**What you should do**.
Return exactly the lines below, starting with the one that has "(params_maxIterations (params w)) primary)" and going on through the one that has "rewrite Hgraph in".

**Dataset records**.
_____

Lemma forEachToolCall_handing_back (w : World) (agentTools : list DynamicStructuredTool)
  (lastId : option MessageId) (before : ToolHookBefore) (after : ToolHookAfter)
  (toolCalls : list ToolCall) :
  beforeToolCallHook (params w) = Some before -> handsBack before ->
  afterToolCallHook (params w) = Some after -> handsBackAfter after ->
  forall (k : nat) (b : Batch) (i : Instance),
  (forall j c, nth_error toolCalls j = Some c -> nth_error (assigned_calls b) (k + j) = Some c) ->
  exists b' i',
    forEachToolCall w agentTools lastId k toolCalls b i = (Done b', i')
    /\ toolMessages b' = (toolMessages b ++ map (answerOf agentTools) toolCalls)%list
    /\ length (currentMessages b')
       = length (currentMessages b) + length (filter (resolves agentTools) toolCalls)
    /\ assigned_calls b' = assigned_calls b.
Proof.
  intros Hbefore Hb Hafter Ha. induction toolCalls as [ | c rest IH ]; intros k b i Hnth.
  - exists b, i. cbn. rewrite List.app_nil_r. repeat split. lia.
  - cbn [forEachToolCall map filter]. unfold bind.
    destruct (runToolCall_handing_back w agentTools lastId k c b i before after
                Hbefore Hb Hafter Ha) as (b1 & i1 & -> & Htm & Hlen & Hcalls).
    { specialize (Hnth 0 c eq_refl). now rewrite Nat.add_0_r in Hnth. }
    destruct (IH (S k) b1 i1) as (b' & i' & -> & Htm' & Hlen' & Hcalls').
    { intros j c' Hj. rewrite Hcalls. specialize (Hnth (S j) c' Hj).
      now rewrite Nat.add_succ_r in Hnth. }
    exists b', i'. split; [ reflexivity | ].
    rewrite Htm', Htm, Hlen', Hlen, Hcalls', Hcalls, <- List.app_assoc.
    repeat split. destruct (resolves agentTools c); cbn; lia.
Qed.

(** X21: hooks that hand back the messages (and, for the before-hook,
    the input) they were given, as the before-hooks of Pearl and of the
    workflow generator do, leave the outcome of the tool node as it is
    without hooks: when every called tool is among the agent's tools, the node
    hands back exactly one tool message per call, in call order, and the
    calls keep their arguments. *)
Theorem hooks_that_hand_back_leave_the_answers_alone (w : World)
  (messages : list BaseMessage) (lastMessage : BaseMessage)
  (agentTools : list DynamicStructuredTool) (i : Instance)
  (before : ToolHookBefore) (after : ToolHookAfter) :
  beforeToolCallHook (params w) = Some before -> handsBack before ->
  afterToolCallHook (params w) = Some after -> handsBackAfter after ->
  last (map Some messages) None = Some lastMessage ->
  forallb (resolves agentTools) (tool_calls_of lastMessage) = true ->
  exists i',
    executeToolsWithHooks w messages agentTools i
    = (Done {| update := map (answerOf agentTools) (tool_calls_of lastMessage);
               lastMessage_tool_calls := tool_calls_of lastMessage |}, i').
Proof.
  intros Hbefore Hb Hafter Ha Hlast Hall. unfold executeToolsWithHooks. rewrite Hlast.
  unfold bind, setShouldStopAfterTools.
  match goal with
  | |- context [forEachToolCall w agentTools ?l ?k ?c ?b0 ?i0] =>
      destruct (forEachToolCall_handing_back w agentTools l before after c
                  Hbefore Hb Hafter Ha k b0 i0) as (b' & i' & -> & Htm & Hlen & Hcalls)
  end.
  { intros j c Hj. exact Hj. }
  exists i'. cbn [toolMessages currentMessages assigned_calls] in Htm, Hlen, Hcalls.
  rewrite Htm, Hlen, Hcalls, (filter_all _ _ Hall), !length_app, !length_map.
  match goal with
  | |- context [negb (Nat.eqb ?a ?b)] => destruct (Nat.eqb_spec a b) as [ Heq | Hneq ]
  end; [ reflexivity | cbn in Hneq; lia ].
Qed.

Lemma hooks_that_hand_back_leave_the_answers_alone_witness :
  exists i',
    executeToolsWithHooks Scenarios.handing_back Examples.echoRequested [Examples.echo]
      newInstance
    = (Done {| update := [newMessage (ToolMessage (JSON.stringify (JObj [("x", JNum 2)])) "c2")];
               lastMessage_tool_calls := [Examples.callEcho] |}, i').
Proof.
  apply (hooks_that_hand_back_leave_the_answers_alone Scenarios.handing_back
           Examples.echoRequested
           {| id := Some (Uuid 1); kind := AIMessage (Text "") [Examples.callEcho] None |}
           [Examples.echo] newInstance Scenarios.handBack Scenarios.handBackAndStop).
  - reflexivity.
  - intros toolName toolInput messages. reflexivity.
  - reflexivity.
  - intros toolName toolInput toolOutput messages. eexists. reflexivity.
  - reflexivity.
  - reflexivity.
Defined.

(* ================================================================= *)
(** ** A backup model without a credential *)

(** X22: when the run of the primary model throws in the graph and the
    configuration derived from the backup cannot be initialized (no
    credential for its provider), the error of that initialization leaves
    [executeAgent] and is what [performAction] reports:
    ["Error: <message>"], with [iterations = 0] and no tool calls.  The
    error of the primary model is not in the result, and the backup
    model is not called. *)
Theorem backup_without_credential_hides_the_primary_error (w : World) (fuel : nat)
  (i i1 : Instance) (b : BackupModelConfig) (e e' : Thrown) :
  let primary := params_model (params w) in
  let derived := buildModelConfig primary (Some b) in
  backupModel primary = Some b ->
  initializeModel w primary = ret tt ->
  registerDefaults w = None ->
  initializeModel w derived = throw e' ->
  (humanMessage <- buildHumanMessage w (params_message (params w)) (params_images (params w)) ;;
   invokeGraph w primary (initializedTools w) humanMessage (params_maxIterations (params w)))
    (snd (perform (Execute primary) i)) = (Throws e, i1) ->
  exists i',
    performAction w (S (S fuel)) i
    = (Done {| response := "Error: " ++ messageOrUnknown e';
               toolCalls := [];
               iterations := 0;
               error := messageOrUnknown e';
               success := false |}, i')
    /\ exists es, effects i' = (effects i1 ++ es ++ [Execute derived])%list
                  /\ modelInvocations es = 0.
Proof.
  intros primary derived Hb Hinit Hreg Hinit' Hgraph.
  unfold performAction, tryCatch. fold primary.
  set (r := executeWithModel w (S (S fuel)) primary i).
  assert (r = (initializeModel w primary ;;;
               agentTools <- initializeTools w (params_tools (params w))
                               (params_customTools (params w)) ;;
               executeAgent w (executeWithModel w (S fuel)) agentTools
                 (params_message (params w)) (params_images (params w))
                 (params_maxIterations (params w)) primary)
                (snd (perform (Execute primary) i))) as Hr by reflexivity.
  clearbody r. rewrite Hinit in Hr. unfold initializeTools in Hr. rewrite Hreg in Hr.
  unfold bind at 1 2 in Hr. cbn [ret] in Hr.
  unfold executeAgent, bind at 1, observe in Hr. fold (initializedTools w) in Hr.
  rewrite Hgraph in Hr. unfold executeAgent_catch in Hr. rewrite Hb in Hr.
  unfold bind at 1 in Hr.
  match type of Hr with
  | context [emit w ?ev i1] =>
      destruct (emit_quiet w ev i1) as (i2 & es & Hemit & Heff & Hes)
  end.
  rewrite Hemit in Hr. cbn [executeWithModel] in Hr. fold primary derived in Hr.
  unfold bind at 1 in Hr. cbn [perform] in Hr. rewrite Hinit' in Hr.
  unfold bind at 1, throw in Hr. rewrite Hr.
  eexists. split; [ reflexivity | ]. exists es. cbn [effects]. split; [ | exact Hes ].
  now rewrite Heff, List.app_assoc.
Qed.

_____

**Response for this exercise**.
                 (params_maxIterations (params w)) primary)
                (snd (perform (Execute primary) i))) as Hr by reflexivity.
  clearbody r. rewrite Hinit in Hr. unfold initializeTools in Hr. rewrite Hreg in Hr.
  unfold bind at 1 2 in Hr. cbn [ret] in Hr.
  unfold executeAgent, bind at 1, observe in Hr. fold (initializedTools w) in Hr.
  rewrite Hgraph in Hr. unfold executeAgent_catch in Hr. rewrite Hb in Hr.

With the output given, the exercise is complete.